Stcrt. 2014, 35503, datum inwerkingtreding 01-02-2015, bevat een wijziging met terugwerkende
kracht van dit artikel. Deze wijziging werkt terug tot en met 01-01-2014.
1 De subsidie bedraagt ten hoogste de som van de volgende bedragen:
-
a. een basisbedrag van € 175.563, per kamerzetel van de politieke partij een bedrag van
€ 50.921 en per lid van de politieke partij een bedrag dat gelijk is aan € 1.922.318
gedeeld door het totale aantal leden van de politieke partijen die op de peildatum
subsidie ontvangen;
-
b. indien de politieke partij op de peildatum een politiek-wetenschappelijk instituut
heeft aangewezen als neveninstelling als bedoeld in artikel 2, een basisbedrag van
€ 123.306 en een bedrag van € 12.674 per kamerzetel van de politieke partij;
-
c. indien de politieke partij op de peildatum een politieke jongerenorganisatie heeft
aangewezen als neveninstelling als bedoeld in artikel 3, een bedrag per kamerzetel
van de politieke partij en een bedrag per lid van de politieke jongerenorganisatie,
berekend overeenkomstig het tweede lid;
-
d. indien de politieke partij op de peildatum een instelling voor buitenlandse activiteiten
heeft aangewezen als neveninstelling als bedoeld in artikel 4, een basisbedrag en
een bedrag per kamerzetel van de politieke partij, berekend overeenkomstig het derde
lid.
2 Het bedrag per kamerzetel, bedoeld in het eerste lid, onder c, wordt berekend door
€ 494.282 te delen door het totale aantal kamerzetels van de politieke partijen die
op de peildatum een politieke jongerenorganisatie hebben aangewezen. Het bedrag per
lid van de politieke jongerenorganisatie wordt berekend door € 494.282 te delen door
het totale aantal leden van alle aangewezen politieke jongerenorganisaties.
3 Het basisbedrag, bedoeld in het eerste lid, onder d, wordt berekend door € 622.712
te delen door het totale aantal politieke partijen dat op de peildatum een instelling
voor buitenlandse activiteiten heeft aangewezen. Het bedrag per kamerzetel, bedoeld
in het eerste lid, onder d, wordt berekend door € 896.098 te delen door het totale
aantal kamerzetels van de politieke partijen die op de peildatum een instelling voor
buitenlandse activiteiten hebben aangewezen.

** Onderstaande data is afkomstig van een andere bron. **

(** * CabanaMD long-range electrostatics: direct Ewald and SPME kernels

    Shallow embedding of
    - [ForceEwald] (init_coeff, compute: partial sums, k-space pass,
      real-space half-list kernel, self energy), and
    - [ForceSPME] / [TPME] (tune, oneDspline, oneDsplinederiv, oneDeuler,
      compute: real-space all-pairs loop, charge spreading, BC array,
      energy, self energy, force gathering).

    Conventions of the embedding.
    - A C++ [double] is read as a real number ([R]); the libm functions
      [sqrt], [exp], [log], [cos], [sin], [pow] are the corresponding
      functions of the real-number library; [erfc] is defined from the
      Gaussian integral.  Rounding is not modelled.
    - The named constants [PI], [PI_SQRT] are the decimal literals of the
      source.
    - A C++ [int] is read as an integer.  A theorem that rests on the value
      of an index carries the bound under which no intermediate value of
      the source leaves 32 bits.
    - A Kokkos view, a Cabana slice or an FFTW array is a store from integer
      index to value.  Its extent is kept next to it where the source
      allocates it, so an access outside the extent stays visible.  The
      store answers at every index, the memory of the source does not: a
      theorem on a loop that writes a view, or on a whole call, carries the
      hypotheses that keep every access inside the extent; where a loop only
      reads a view, its content is left arbitrary.
    - In the real-space pair kernels a division whose denominator is zero
      ends the run of the model with the fault [division_by_zero].  The
      source does not stop there: its double is inf or NaN and it runs on,
      outside the real numbers.  A theorem on a completed run excludes the
      zero denominator by hypothesis.  Elsewhere [/] is the division of the
      reals.
    - A method that mutates its object or its arguments is a function from
      the state to the state it leaves and a value or a fault; a C++
      exception and a failed [assert] are faults.
    - [Kokkos::parallel_for] over a range is the loop over that range in
      increasing index order; [Kokkos::parallel_reduce] takes the schedule
      (the chunks handed to the workers) as an argument. *)

From Stdlib Require Import Reals Lra Lia ZArith List Bool String Ascii FinFun.
From Stdlib Require Import FunctionalExtensionality Permutation.
Import ListNotations.

Open Scope R_scope.

(** ** Comparisons on doubles, as booleans *)

Definition Rleb (a b : R) : bool := if Rle_dec a b then true else false.
Definition Rltb (a b : R) : bool := if Rlt_dec a b then true else false.
Definition Rgeb (a b : R) : bool := Rleb b a.
Definition Rgtb (a b : R) : bool := Rltb b a.
Definition Rneb (a b : R) : bool := if Req_dec_T a b then false else true.

(** Case split on every comparison that occurs in the goal. *)
Ltac rcases :=
  unfold Rgeb, Rgtb, Rleb, Rltb, Rneb in *;
  repeat match goal with
         | |- context [Rle_dec ?a ?b] => destruct (Rle_dec a b)
         | |- context [Rlt_dec ?a ?b] => destruct (Rlt_dec a b)
         | |- context [Req_dec_T ?a ?b] => destruct (Req_dec_T a b)
         end;
  cbn [andb orb negb].

(** ** Constants of force_spme_cabana_neigh_impl.h *)

Definition PI : R := 3.141592653589793238462643.
Definition PI_SQRT : R := 1.772453850905516.
Definition PI_SQ : R := PI * PI.
Definition PI_DIV_SQ : R := 1.0 / PI_SQ.

(** ** TPME::oneDspline and TPME::oneDsplinederiv *)

Definition oneDspline (x : R) : R :=
  if Rgeb x 0.0 && Rltb x 1.0 then
    (1.0 / 6.0) * x * x * x
  else if Rgeb x 1.0 && Rleb x 2.0 then
    - (1.0 / 2.0) * x * x * x + 2.0 * x * x - 2.0 * x + (2.0 / 3.0)
  else 0.0.

Definition oneDsplinederiv (origx : R) : R :=
  let x := 2.0 - Rabs origx in
  let forcedir := if Rltb origx 0.0 then -1.0 else 1.0 in
  if Rgeb x 0.0 && Rltb x 1.0 then
    (1.0 / 2.0) * x * x * forcedir
  else if Rgeb x 1.0 && Rleb x 2.0 then
    (- (3.0 / 2.0) * x * x + 4.0 * x - 2.0) * forcedir
  else 0.0.

(** The weight that spread_q and gather_f give to a mesh point at signed
    distance [u] (in mesh spacings) from the particle. *)
Definition spreading_weight (u : R) : R := oneDspline (2.0 - Rabs u).

(** ** erfc of libm

    [erfc x = 1 - 2/sqrt(pi) * integral of exp(-t^2) from 0 to x], with the
    real number pi of the library (not the literal [PI] above). *)

Definition gauss (t : R) : R := exp (- (t * t)).

Lemma gauss_continuity : continuity gauss.
Proof. unfold gauss. reg. Qed.

Lemma gauss_integrable (a b : R) : Riemann_integrable gauss a b.
Proof.
  destruct (Rle_dec a b).
  - apply continuity_implies_RiemannInt;
      [assumption | intros; apply gauss_continuity].
  - apply RiemannInt_P1.
    apply continuity_implies_RiemannInt;
      [lra | intros; apply gauss_continuity].
Qed.

Definition erf (x : R) : R :=
  2 / sqrt Rtrigo1.PI * RiemannInt (gauss_integrable 0 x).

Definition erfc (x : R) : R := 1 - erf x.

(** ** std::ceil and std::round, converted to int *)

Definition ceil (r : R) : Z := (- Int_part (- r))%Z.
Definition round (r : R) : Z :=
  if Rleb 0 r then Int_part (r + 1 / 2) else (- Int_part (- r + 1 / 2))%Z.

(** ** Outcome of a kernel: a value, or a fault *)

Inductive fault : Type :=
| runtime_error (what : string)
| assertion_failed (what : string)
| division_by_zero.

Inductive outcome (A : Type) : Type :=
| Ok (a : A)
| Fault (e : fault).

Arguments Ok {A} a.
Arguments Fault {A} e.

(** Methods run on a mutable state [S]: they return the state they leave
    behind together with a value or the fault that stopped them. *)
Definition M (S A : Type) : Type := S -> S * outcome A.

Definition ret {S A : Type} (a : A) : M S A := fun s => (s, Ok a).

Definition throw {S A : Type} (e : fault) : M S A := fun s => (s, Fault e).

Definition bind {S A B : Type} (m : M S A) (k : A -> M S B) : M S B :=
  fun s =>
    match m s with
    | (s', Ok a) => k a s'
    | (s', Fault e) => (s', Fault e)
    end.

Definition get {S : Type} : M S S := fun s => (s, Ok s).

Definition modify {S : Type} (g : S -> S) : M S unit := fun s => (g s, Ok tt).

Notation "x <- m ;; k" := (bind m (fun x => k))
  (at level 61, m at next level, right associativity).
Notation "m ;; k" := (bind m (fun _ => k))
  (at level 61, right associativity).

(** Division of doubles, with the denominator checked.  At a zero
    denominator the double of the source is inf or NaN and the source runs
    on; the real numbers have no such value, and the run of the model ends
    there with [division_by_zero]. *)
Definition checked_div {S : Type} (a b : R) : M S R :=
  if Req_dec_T b 0 then throw division_by_zero else ret (a / b).

Notation "a /? b" := (checked_div a b) (at level 40, left associativity).

(** ** Loops *)

Definition zseq (lo : Z) (len : nat) : list Z :=
  map (fun i => (lo + Z.of_nat i)%Z) (seq 0 len).

(** [for (i = lo; i < hi; ++i)] *)
Definition range_lt (lo hi : Z) : list Z := zseq lo (Z.to_nat (hi - lo)).

(** [for (i = lo; i <= hi; ++i)] *)
Definition range_le (lo hi : Z) : list Z := zseq lo (Z.to_nat (hi - lo + 1)).

Definition for_each {S : Type} (l : list Z) (body : Z -> S -> S) (s : S) : S :=
  fold_left (fun s i => body i s) l s.

Fixpoint for_eachM {S : Type} (l : list Z) (body : Z -> M S unit) : M S unit :=
  match l with
  | [] => ret tt
  | i :: l' => body i ;; for_eachM l' body
  end.

(** ** Views and slices *)

Definition view1 := Z -> R.
Definition view2 := Z -> Z -> R.

Definition assign1 (v : view1) (i : Z) (a : R) : view1 :=
  fun j => if (j =? i)%Z then a else v j.

Definition assign2 (v : view2) (i d : Z) (a : R) : view2 :=
  fun j e => if (j =? i)%Z && (e =? d)%Z then a else v j e.

(** [Kokkos::atomic_add( &v( i ), a )] *)
Definition atomic_add1 (v : view1) (i : Z) (a : R) : view1 :=
  assign1 v i (v i + a).

Definition atomic_add2 (v : view2) (i d : Z) (a : R) : view2 :=
  assign2 v i d (v i d + a).

(** ** The particle system (the fields of [System] the kernels read)

    [x], [f], [q], [p] are the Positions, Forces, Charges and Potentials
    slices of [system->xvf]. *)

Record System : Type := mkSystem {
  N : Z;
  N_local : Z;
  N_max : Z;
  domain_x : R;
  domain_y : R;
  domain_z : R;
  x : view2;
  f : view2;
  q : view1;
  p : view1
}.

Definition set_p (s : System) (p' : view1) : System :=
  mkSystem (N s) (N_local s) (N_max s) (domain_x s) (domain_y s) (domain_z s)
           (x s) (f s) (q s) p'.

Definition set_f (s : System) (f' : view2) : System :=
  mkSystem (N s) (N_local s) (N_max s) (domain_x s) (domain_y s) (domain_z s)
           (x s) f' (q s) (p s).

(** [Cabana::NeighborList<t_neighbor>] *)
Record NeighborList : Type := mkNeighborList {
  numNeighbor : Z -> Z;
  getNeighbor : Z -> Z -> Z
}.

(** ** atof, on plain decimal numerals

    The C library function restricted to an optional sign, digits, and an
    optional fraction (no leading blanks, exponent, hexadecimal, inf or nan);
    what follows the numeral is ignored, and no numeral gives 0. *)

Definition digit_of (c : ascii) : option nat :=
  let n := nat_of_ascii c in
  if (48 <=? n)%nat && (n <=? 57)%nat then Some (n - 48)%nat else None.

Fixpoint atof_fraction (s : string) (scale acc : R) : R :=
  match s with
  | String c s' =>
      match digit_of c with
      | Some d => atof_fraction s' (scale / 10) (acc + INR d * (scale / 10))
      | None => acc
      end
  | EmptyString => acc
  end.

Fixpoint atof_digits (s : string) (acc : R) : R :=
  match s with
  | String c s' =>
      match digit_of c with
      | Some d => atof_digits s' (acc * 10 + INR d)
      | None => if Ascii.eqb c "."%char then atof_fraction s' 1 acc else acc
      end
  | EmptyString => acc
  end.

Definition atof (s : string) : R :=
  match s with
  | String c s' =>
      if Ascii.eqb c "-"%char then - atof_digits s' 0
      else if Ascii.eqb c "+"%char then atof_digits s' 0
      else atof_digits s 0
  | EmptyString => 0
  end.

(** * ForceEwald: the direct Ewald solver *)

Module ForceEwald.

Stcrt. 2015, 38178, datum inwerkingtreding 01-01-2016, bevat een wijziging met terugwerkende
kracht van dit artikel. Deze wijziging werkt terug tot en met 01-01-2015.
1 De subsidie bedraagt ten hoogste de som van de volgende bedragen:
-
a. een basisbedrag van € 173.240,82, per kamerzetel van de politieke partij een bedrag
van € 50.247,81 en per lid van de politieke partij een bedrag dat gelijk is aan € 1.896.891,33
gedeeld door het totale aantal leden van de politieke partijen die op de peildatum
subsidie ontvangen;
-
b. indien de politieke partij op de peildatum een politiek-wetenschappelijk instituut
heeft aangewezen als neveninstelling als bedoeld in artikel 2, een basisbedrag van € 121.675,08 en een bedrag van € 12.506,55 per kamerzetel van
de politieke partij;
-
c. indien de politieke partij op de peildatum een politieke jongerenorganisatie heeft
aangewezen als neveninstelling als bedoeld in artikel 3, een bedrag per kamerzetel van de politieke partij en een bedrag per lid van de politieke
jongerenorganisatie, berekend overeenkomstig het tweede lid;
-
d. indien de politieke partij op de peildatum een instelling voor buitenlandse activiteiten
heeft aangewezen als neveninstelling als bedoeld in artikel 4, een basisbedrag en een bedrag per kamerzetel van de politieke partij, berekend overeenkomstig
het derde lid.
2 Het bedrag per kamerzetel, bedoeld in het eerste lid, onder c, wordt berekend door
€ 487.744,42 te delen door het totale aantal kamerzetels van de politieke partijen
die op de peildatum een politieke jongerenorganisatie hebben aangewezen. Het bedrag
per lid van de politieke jongerenorganisatie wordt berekend door € 487.744,42 te delen
door het totale aantal leden van alle aangewezen politieke jongerenorganisaties.
3 Het basisbedrag, bedoeld in het eerste lid, onder d, wordt berekend door € 623.833
te delen door het totale aantal politieke partijen dat op de peildatum een instelling
voor buitenlandse activiteiten heeft aangewezen. Het bedrag per kamerzetel, bedoeld
in het eerste lid, onder d, wordt berekend door € 897.711 te delen door het totale
aantal kamerzetels van de politieke partijen die op de peildatum een instelling voor
buitenlandse activiteiten hebben aangewezen.